苯并雙三唑拉電子基與噻吩系列推電子基之共軛高分子之合成與鑑定及其在有機場效電晶體之應用

Abstract

本研究使用苯并雙三唑 (benzo[1,2-d:4,5-d']bis([1,2,3]triazole), BBTa) 拉電子基與不同之噻吩 (thiophene) 系列推電子基合成出三個共軛高分子PBTBBTa-BT, PBTBBTa-TT and PBTBBTa-TVT 並作為材料應用於有機場效電晶體 (OFETs) 中。藉由將苯并雙噻二唑 (benzobisthiadiazole, BBT) 結構中的硫原子置換成氮原子，所得到之苯并雙三唑可將增加溶解度之長碳鏈接在其氮原子上，而不是接在高分子主鏈之噻吩上，如此一來可以降低單體間的立體障礙並使高分子之平面性提升。苯并雙三唑作為一電子受體首先與常見之電子施體二噻吩 (2,2'-bithiophene, BT) 做聚合；接下來將電子施體換成平面性較佳的噻吩並噻吩 (thieno[3,2-b]thiophene, TT)，以提升高分子之平面性；最後選擇在二噻吩中插入雙鍵成為噻吩乙烯噻吩 ((E)-2-(2-(thiophen-2-yl)vinyl)thiophene, TVT) 以增加其共軛長度。 我們分別鑑定及分析了三個材料之光學性質、熱性質與電化學性質，同時也利用理論計算來模擬出高分子之最佳分子構型；最後使用 GIWAXS 與 AFM 來探討高分子膜之結構排列與表面形貌。三個高分子皆有良好之熱穩定性並表現出 p-type 之電性，有機場效電晶體元件採用的是底閘極上接觸結構 (bottom gate-top contact，BG-TC)，在調控退火溫度與時間後 PBTBBTa-BT, PBTBBTa-TT 與 PBTBBTa-TVT 所得到之最高電洞遷移率分別為 0.22 cm2 V-1 s-1、0.13 cm2 V-1 s-1 與 3.1×10-2 cm2 V-1 s-1。

In this study, we synthesized three D-A conjugated copolymers PBTBBTa-BT, PBTBBTa-TT and PBTBBTa-TVT based on benzo[1,2-d:4,5-d']bis([1,2,3]triazole) (BBTa) acceptor unit and combined with three different donor units. The obtained polymers were used in organic field-effect transistors (OFETs). By replacing the sulfur atoms in benzobisthiadiazole (BBT) with nitrogen atoms, the benzobistriazole can possess alkyl chains on the central nitrogen atoms rather than on the thiophene rings along the polymer chain, which can reduce the steric hindrance between neighboring monomers and increase the planarity of polymers.

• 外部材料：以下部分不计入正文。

(* ===== verification/VolumeScale.v ===== *)
(** * Children of a volume: creating and scaling them

    [createIfMissing] and [ensureChildren] of
    internal/controller/volume_controller.go, and volume_scale.go. *)
From S2P Require Import Prelude GoStrings K8s ApiTypes Names WireTypes Client MemStore Status VolumeNodes.

Definition GroupVersion := "storage.krea.to/v1alpha1".

Definition createIfMissing (k : kind) (o : obj k) : M (result unit) :=
  r ← kCreate k o;
  match r with
  | Err e => if IsAlreadyExists e then Ret (Ok tt) else Ret (Err e)
  | Ok _ => Ret (Ok tt)
  end.

Definition volume_owner (volume : Volume) : OwnerReference :=
  mkOwner GroupVersion "Volume" (vol_Name volume) (om_UID (vol_meta volume)) None None.

(** The replica CR of a volume with the given index, placed on [node]. *)
Definition replica_for (volume : Volume) (i : Z) (node : string) : Replica :=
  let spec := vol_spec volume in
  mkReplica
    (set_OwnerReferences [volume_owner volume]
       (newMeta (ReplicaName (vol_Name volume) i) (vol_Namespace volume)))
    (mkReplicaSpec (vol_Name volume) node
       (if bool_decide (node = vs_NodeID spec) then ReplicaTypeLocal
        else ReplicaTypeRemote)
       (vs_Size spec) (DataPath (vol_Name volume))
       (default "" (vs_SnapshotSource spec)))
    zeroReplicaStatus.

(** A volume restored from a snapshot keeps every replica on its own node. *)
Definition placed_node (volume : Volume) (node : string) : string :=
  match vs_SnapshotSource (vol_spec volume) with
  | Some _ => vs_NodeID (vol_spec volume)
  | None => node
  end.

Definition attachment_for (volume : Volume) (i : Z) (node : string) : ReplicaAttachment :=
  newAttachment (ReplicaName (vol_Name volume) i) node.

(** ** ensureChildren *)
Fixpoint create_replicas (volume : Volume) (i : Z) (nodes : list string)
    (replicas : list ReplicaAttachment) : M (result (list ReplicaAttachment)) :=
  match nodes with
  | [] => Ret (Ok replicas)
  | node :: nodes' =>
      let node := placed_node volume node in
      _ ←? createIfMissing KReplica (replica_for volume i node);
      create_replicas volume (i + 1) nodes' (replicas ++ [attachment_for volume i node])
  end.

Definition engine_for (volume : Volume) (replicas : list ReplicaAttachment) : Engine :=
  mkEngine
    (set_OwnerReferences [volume_owner volume]
       (newMeta (EngineName (vol_Name volume)) (vol_Namespace volume)))
    (mkEngineSpec (vol_Name volume) (vs_NodeID (vol_spec volume)) replicas)
    zeroEngineStatus.

Definition ensureChildren (volume : Volume) (nodes : list string) : M (result unit) :=
  replicas ←? create_replicas volume 0 nodes [];
  createIfMissing KEngine (engine_for volume replicas).

(** ** scaleUp *)

(** [for idx := 0; idx < bound; idx++]: the first index with that name. *)
Fixpoint find_index (volumeName name : string) (fuel : nat) (idx : Z) : option Z :=
  match fuel with
  | 0 => None
  | S fuel' =>
      if bool_decide (name = ReplicaName volumeName idx) then Some idx
      else find_index volumeName name fuel' (idx + 1)
  end.

Definition used_nodes (replicas : list ReplicaAttachment) : gset string :=
  list_to_set (ra_NodeID <$> replicas).
(** Computed lazily: an index is looked for only below [desired+10]. *)
Definition used_indices (volumeName : string) (desired : Z)
    (replicas : list ReplicaAttachment) : gset Z :=
  list_to_set (omap (λ ra, find_index volumeName (ra_Name ra)
                             (Z.to_nat (wrap64 (desired + 10))) 0) replicas).

(** [for usedIndices[nextIndex] { nextIndex++ }]: a set of [n] indices is
    passed after at most [n] increments. *)
Fixpoint next_free (fuel : nat) (used : gset Z) (next : Z) : Z :=
  match fuel with
  | 0 => next
  | S fuel' => if decide (next ∈ used) then next_free fuel' used (next + 1) else next
  end.
Definition next_unused (used : gset Z) (next : Z) : Z :=
  next_free (S (size used)) used next.

Fixpoint scale_up_loop (volume : Volume) (n : nat) (usedNodes : gset string)
    (usedIndices : gset Z) (nextIndex : Z) (replicas : list ReplicaAttachment)
    : M (result (list ReplicaAttachment)) :=
  match n with
  | 0 => Ret (Ok replicas)
  | S n' =>
      let nextIndex := next_unused usedIndices nextIndex in
      node ← pickUnusedNode usedNodes;
      let node := placed_node volume node in
      _ ←? createIfMissing KReplica (replica_for volume nextIndex node);
      scale_up_loop volume n' ({[node]} ∪ usedNodes) ({[nextIndex]} ∪ usedIndices)
        nextIndex (replicas ++ [attachment_for volume nextIndex node])
  end.

Definition scaling_msg (current desired : Z) : string :=
  "scaling from " +:+ Itoa current +:+ " to " +:+ Itoa desired +:+ " replicas".

(** [volume.Status.Phase = Degraded] with the Scheduled condition, written out. *)
Definition mark_scaling (volume : Volume) (reason : string) (current desired : Z)
    : M (result unit) :=
  let volume := vol_set_Phase VolumePhaseDegraded volume in
  conds ← SetTrue (vst_Conditions (vol_status volume)) VolumeConditionScheduled reason
            (scaling_msg current desired);
  _ ←? kStatusUpdate KVolume (vol_set_Conditions conds volume);
  Ret (Ok tt).

Definition scaleUp (volume : Volume) (engine : Engine) (current desired : Z)
    : M (result unit) :=
  let replicas := eng_Replicas engine in
  replicas ←? scale_up_loop volume (Z.to_nat (desired - current))
    (used_nodes replicas) (used_indices (vol_Name volume) desired replicas) 0 replicas;
  _ ←? kUpdate KEngine (eng_set_Replicas replicas engine);
  mark_scaling volume "ScalingUp" current desired.

(** ** scaleDown *)
Fixpoint scale_down_loop (volume : Volume) (n : nat) (i : Z) : M (result unit) :=
  match n with
  | 0 => Ret (Ok tt)
  | S n' =>
      r ← kDelete KReplica (mkName (vol_Namespace volume) (ReplicaName (vol_Name volume) i));
      match r with
      | Err e => if IsNotFound e then scale_down_loop volume n' (i + 1) else Ret (Err e)
      | Ok _ => scale_down_loop volume n' (i + 1)
      end
  end.

Definition scaleDown (volume : Volume) (engine : Engine) (current desired : Z)
    : M (result unit) :=
  _ ←? scale_down_loop volume (Z.to_nat (current - desired)) desired;
  _ ←? kUpdate KEngine (eng_set_Replicas (take (Z.to_nat desired) (eng_Replicas engine)) engine);
  mark_scaling volume "ScalingDown" current desired.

The BBTa acceptor unit was copolymerized with donor units 2,2'-bithiophene (BT) first. Next we selected a more planar donor unit thieno[3,2-b]thiophene (TT) to enhance the planarity of polymer chain. (E)-2-(2-(thiophen-2-yl)vinyl)thiophene (TVT) with longer conjugation length was chosen as the third donor unit. The optical, thermal and electrochemical properties of the three polymers were characterized respectively. We also used DFT calculations to calculate the optimized geometries of polymer backbones. The thin film microstructures of three polymers were characterized by using GIWAXS and AFM. These three polymers were all thermally stable and showed p-type characteristic. We use bottom gate-top contact (BG-TC) structure for OFETs device. After thermal annealing, PBTBBTa-BT, PBTBBTa-TT and PBTBBTa-TVT displayed the highest hole mobility of 0.22 cm2 V-1 s-1, 0.13 cm2 V-1 s-1 and 3.1×10-2 cm2 V-1 s-1 respectively.